PROBLEM TO WORK ON:
In the listing below, locate the line containing "payment of its" and the line containing "v.(PaymentRequestVerification.valid) = true". Output both of them and every line between, exactly as written, and nothing more.
┏━━
(* ===== verification/McpChain.v ===== *)
(** * From the payment tool to the chain

    The payment tool over the client: what a call submits is a payment the program
    settles, on a connection that answers for the state of the chain, and when a
    merchant signed for it, it is what the merchant signed.  How a prepared
    transaction is put in wire form is a parameter. *)
From Stdlib Require Import ZArith Lia Strings.Byte Strings.Ascii.
From stdpp Require Import base numbers sets strings list fin_maps gmap.
From S2P Require Import Prelude Bytes PublicKey Types Encoding Pda Program Accounts Payment Decimal TokenCapabilities Utf8 CardCommitment Values Signed MandateRequest PaymentRequest ReceiptReader ChainPayClient ChainPayClientProps MerchantProof McpConnections McpFlows McpTools McpPay McpPayProps.

(** [capabilityProfile] as [jsonSafe] gives it *)
Definition profile_value (p : TokenCapabilityProfile.t) : value :=
  let texts l := VArray (map VString l) in
  VObject ([("mint", VString p.(TokenCapabilityProfile.mint)); ("tokenProgram", VString (token_program_name p.(TokenCapabilityProfile.tokenProgram)));
    ("compatible", VBool p.(TokenCapabilityProfile.compatible)); ("mintExtensions", texts p.(TokenCapabilityProfile.mintExtensions));
    ("sourceAccountExtensions", texts p.(TokenCapabilityProfile.sourceAccountExtensions));
    ("recipientAccountExtensions", texts p.(TokenCapabilityProfile.recipientAccountExtensions));
    ("blockers", texts p.(TokenCapabilityProfile.blockers)); ("warnings", texts p.(TokenCapabilityProfile.warnings))]
    ++ match p.(TokenCapabilityProfile.transferFee) with
       | Some f => [("transferFee", VObject [("basisPoints", VNumber (JInt f.(TransferFee.basisPoints)));
                                             ("maximumFee", VString (toString f.(TransferFee.maximumFee)))])]
       | None => []
       end
    ++ match p.(TokenCapabilityProfile.transferHookProgram) with Some h => [("transferHookProgram", VString h)] | None => [] end).

Definition tool_plan (p : ChainPayClient.PreparedPayment.t) : McpPay.PreparedPayment.t :=
  McpPay.PreparedPayment.mk p.(ChainPayClient.PreparedPayment.receiptAddress) p.(ChainPayClient.PreparedPayment.preflight)
    (profile_value p.(ChainPayClient.PreparedPayment.capabilityProfile)) p.(ChainPayClient.PreparedPayment.transaction).

Section Chain.
Context `{K : PublicKeys, KS : !PublicKeysSpec K, T : SplToken, CN : Connection, ED : Ed25519, HS : Sha256, C : Codec, R : Relay}.
Context (programId : Address) (wire : PreparedTransaction.t → result (string * value)).

(** The client as the tools use it *)
Definition chain_client : PaymentClient := {|
  McpPay.getCurrentSlot := ChainPayClient.getCurrentSlot;
  client_prepare := λ input agent,
    match ChainPayClient.preparePayment (U := unit) programId input None (Some agent) with
    | Ok (inl p) => Ok (tool_plan p)
    | Ok (inr _) => Throw DUPLICATE_INVOICE_MESSAGE
    | Throw e => Throw e
    end;
  materialized := wire;
|}.

Lemma tool_prepared input agent plan :
  client_prepare (PaymentClient := chain_client) input agent = Ok plan →
  ∃ p, ChainPayClient.preparePayment (U := unit) programId input None (Some agent) = Ok (inl p) ∧ plan = tool_plan p.
Proof.
  cbn. destruct (ChainPayClient.preparePayment _ _ _ _) as [[p|a]|e]; [|done..]. intros [= <-]. by exists p.
Qed.

Context {S : Type} `{FS : PaymentFlowStore S} (demo_merchant : option Address).

(** The accounts and the state a prepared payment is executed with *)
Record at_chain (input : PaymentRequest.t) (p : ChainPayClient.PreparedPayment.t) (mandate_key : bytes) (slot : Z) (acc : ExecutePayment.t)
    (st : Chain.t) : Prop := {
  ac_answers : chain_answers programId input.(PaymentRequest.invoiceHash) mandate_key slot acc.(ExecutePayment.source_program) st;
  ac_mandate : publicKey input.(PaymentRequest.mandate) = Ok mandate_key;
  ac_accounts : executed_with p.(ChainPayClient.PreparedPayment.instruction) mandate_key acc;
  ac_hold : accounts_hold programId acc st;
}.

(** C2: What one call of [executePayment] submits, and what the chain makes of it.  A call that submits has prepared the
    payment of its arguments with the client, which reported it valid; with a merchant's request, the merchant's document
    names that invoice, mint, recipient and amount.  In delegated mode the bytes submitted are the prepared transaction's;
    in human mode they are the signed bytes the caller gave, which the tool does not compare with the prepared
    transaction.  On a connection that answers for the state of the chain, the program, given the accounts of the prepared
    instruction, executes the prepared payment with exactly the effect [settle], or refuses it for one of the three
    reasons of [client_accepted], which nothing here checks: another recipient than a legacy mandate's, an account the
    token program does not move, the counter at its last value. *)
Theorem submitted_payment_settles c args request now s sub :
  submissions (executePayment (PC := chain_client) demo_merchant c args request now s).1 = [sub] →
  ∃ fields parsed p,
    args = VObject fields ∧ parsePaymentInput fields = Ok parsed ∧
    ChainPayClient.preparePayment (U := unit) programId parsed.(ParsedPayment.input) None (Some parsed.(ParsedPayment.agent)) = Ok (inl p) ∧
    (∀ r, request = Some r → ∃ slot v, getSlot = Ok slot ∧ verifyPaymentRequest r (Some slot) = Ok v ∧
       v.(PaymentRequestVerification.valid) = true ∧
       v.(PaymentRequestVerification.invoiceHash) = parsed.(ParsedPayment.input).(PaymentRequest.invoiceHash) ∧
       v.(PaymentRequestVerification.payload).(PaymentRequestPayload.mint) = parsed.(ParsedPayment.input).(PaymentRequest.mint) ∧
       v.(PaymentRequestVerification.payload).(PaymentRequestPayload.recipient) = parsed.(ParsedPayment.input).(PaymentRequest.recipient) ∧
       v.(PaymentRequestVerification.payload).(PaymentRequestPayload.amount) = toString parsed.(ParsedPayment.input).(PaymentRequest.amount)) ∧
    (asked_delegated fields = true → ∃ bytes64 v, wire p.(ChainPayClient.PreparedPayment.transaction) = Ok (bytes64, v) ∧
       field sub.(Submission.body) "unsigned_transaction" = VString bytes64) ∧
    (asked_delegated fields = false → ∃ signed, given_signature fields = Some signed ∧
       field sub.(Submission.body) "signed_transaction" = VString signed) ∧
    ∀ mandate_key slot acc st, at_chain parsed.(ParsedPayment.input) p mandate_key slot acc st →
      execute_payment_params p.(ChainPayClient.PreparedPayment.instruction).(ChainPayInstruction.data)
        = Some (params_of p.(ChainPayClient.PreparedPayment.request)) ∧
      decides true (client_accepted acc st) mandate_key acc slot (params_of p.(ChainPayClient.PreparedPayment.request)) st.
Proof.
  intros Hsub.
  destruct (executePayment_settles (PC := chain_client) demo_merchant c args request now s) as [[H _]|(x & H & (fields & Hf & Ha) & _)];
    [by rewrite Hsub in H|]. rewrite Hsub in H. injection H as ->.
  destruct Ha as (parsed & kept & Hp & Hprep & Hv & _ & Hreq & _ & url & bearer & name & bytes64 & _ & _ & Hs & Hmode).
  destruct (tool_prepared _ _ _ Hprep) as (p & Hcp & Hplan). exists fields, parsed, p. split_and!; [done..| | | |].
  - intros r ->. destruct Hreq as (slot & v & E1 & E2 & E3 & E4 & E5 & E6 & E7 & _). by exists slot, v.
  - intros Hd. rewrite Hd in Hmode. destruct Hmode as (_ & -> & _ & _ & w & Hw). exists bytes64, w. rewrite Hplan in Hw. split; [done|]. by rewrite Hs.
  - intros Hd. rewrite Hd in Hmode. destruct Hmode as (_ & -> & Hsig). exists bytes64. split; [done|]. by rewrite Hs.
  - intros mandate_key slot acc st []. rewrite Hplan in Hv. cbn in Hv.
    destruct (prepared_decided programId mandate_key slot acc st _ None _ p ac_answers0 ac_mandate0 Hcp ac_accounts0 ac_hold0)
      as [H1 H2]. split; [done|]. by rewrite Hv in H2.
Qed.
End Chain.

(** ** A delegated payment on the chain of the client's examples *)

#[local] Existing Instance Base58.keys.
#[local] Existing Instance Base58.keys_spec.
#[local] Existing Instance model_hash.
#[local] Existing Instance TextCodec.codec.
#[local] Existing Instance ModelEd25519.keys.
#[local] Existing Instance sample_connection.
#[local] Existing Instance sample_tokens.
#[local] Existing Instance silent.

Definition agent_address : Address := Eval vm_compute in toBase58 (sample_key 12).

Definition chain_fields : list (string * value) := Eval vm_compute in [
  ("mandate", VString client_input.(PaymentRequest.mandate)); ("invoiceHash", VString (bytesToHex (sample_key 22)));
  ("paymentId", VString (bytesToHex (sample_key 23))); ("signatureReference", VString (bytesToHex (sample_key 25)));
  ("mint", VString client_input.(PaymentRequest.mint)); ("recipient", VString client_input.(PaymentRequest.recipient));
  ("amount", VString "700"); ("tokenProgram", VString "spl-token"); ("agent", VString agent_address); ("signingMode", VString "delegated")].

Definition sample_wire (t : PreparedTransaction.t) : result (string * value) := Ok ("AQI=", VNull).

Definition delegated_call : Tool ToolResult.t :=
  executePayment (PC := chain_client client_program sample_wire) None caller (VObject chain_fields) None 0 inMemory.

Lemma fields_parsed : parsePaymentInput chain_fields = Ok (ParsedPayment.mk client_input agent_address).
Proof. vm_compute. reflexivity. Qed.

Lemma prepared_for_agent :
  ChainPayClient.preparePayment (U := unit) client_program client_input None (Some agent_address) = Ok (inl the_payment).
Proof. vm_compute. reflexivity. Qed.

Lemma sample_at_chain : at_chain client_program client_input the_payment sample_mandate_key 120 sample_accounts sample_chain.
Proof.
  constructor.
  - exact sample_answers.
  - apply publicKey_sample.
  - exact sample_instruction_accounts.
  - exact sample_accounts_hold.
Qed.

Definition delegated_submission : Submission.t := Eval vm_compute in sub_of delegated_call.

Lemma delegated_submitted :
  submissions (executePayment (PC := chain_client client_program sample_wire) None caller (VObject chain_fields) None 0 inMemory).1
  = [delegated_submission].
Proof. vm_compute. reflexivity. Qed.

Lemma submitted_payment_settles_witness :
  execute_payment sample_mandate_key sample_accounts 120 (params_of the_payment.(ChainPayClient.PreparedPayment.request)) sample_chain
  = POk (settle sample_mandate_key sample_accounts 120 (params_of the_payment.(ChainPayClient.PreparedPayment.request)) sample_chain).
Proof.
  destruct (submitted_payment_settles client_program sample_wire None caller (VObject chain_fields) None 0 inMemory
    delegated_submission delegated_submitted) as (fields & parsed & p & Hf & Hp & Hprep & _ & _ & _ & Hall).
  apply (f_equal (λ v, match v with VObject f => f | _ => [] end)) in Hf. cbv beta iota in Hf. subst fields.
  rewrite fields_parsed in Hp. apply (f_equal (λ r, match r with Ok x => Some x | Throw _ => None end)) in Hp. cbv beta iota in Hp.
  injection Hp as Hp. subst parsed. cbn [ParsedPayment.input ParsedPayment.agent] in *. rewrite prepared_for_agent in Hprep.
  apply (f_equal (λ r, match r with Ok (inl x) => x | _ => the_payment end)) in Hprep. cbv beta iota in Hprep. subst p.
  exact (decides_settles _ _ _ _ _ _ (proj2 (Hall sample_mandate_key 120 sample_accounts sample_chain sample_at_chain)) sample_accepted).
Defined.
┗━━
REPLY TO THE EXERCISE:
    payment of its arguments with the client, which reported it valid; with a merchant's request, the merchant's document
    names that invoice, mint, recipient and amount.  In delegated mode the bytes submitted are the prepared transaction's;
    in human mode they are the signed bytes the caller gave, which the tool does not compare with the prepared
    transaction.  On a connection that answers for the state of the chain, the program, given the accounts of the prepared
    instruction, executes the prepared payment with exactly the effect [settle], or refuses it for one of the three
    reasons of [client_accepted], which nothing here checks: another recipient than a legacy mandate's, an account the
    token program does not move, the counter at its last value. *)
Theorem submitted_payment_settles c args request now s sub :
  submissions (executePayment (PC := chain_client) demo_merchant c args request now s).1 = [sub] →
  ∃ fields parsed p,
    args = VObject fields ∧ parsePaymentInput fields = Ok parsed ∧
    ChainPayClient.preparePayment (U := unit) programId parsed.(ParsedPayment.input) None (Some parsed.(ParsedPayment.agent)) = Ok (inl p) ∧
    (∀ r, request = Some r → ∃ slot v, getSlot = Ok slot ∧ verifyPaymentRequest r (Some slot) = Ok v ∧
       v.(PaymentRequestVerification.valid) = true ∧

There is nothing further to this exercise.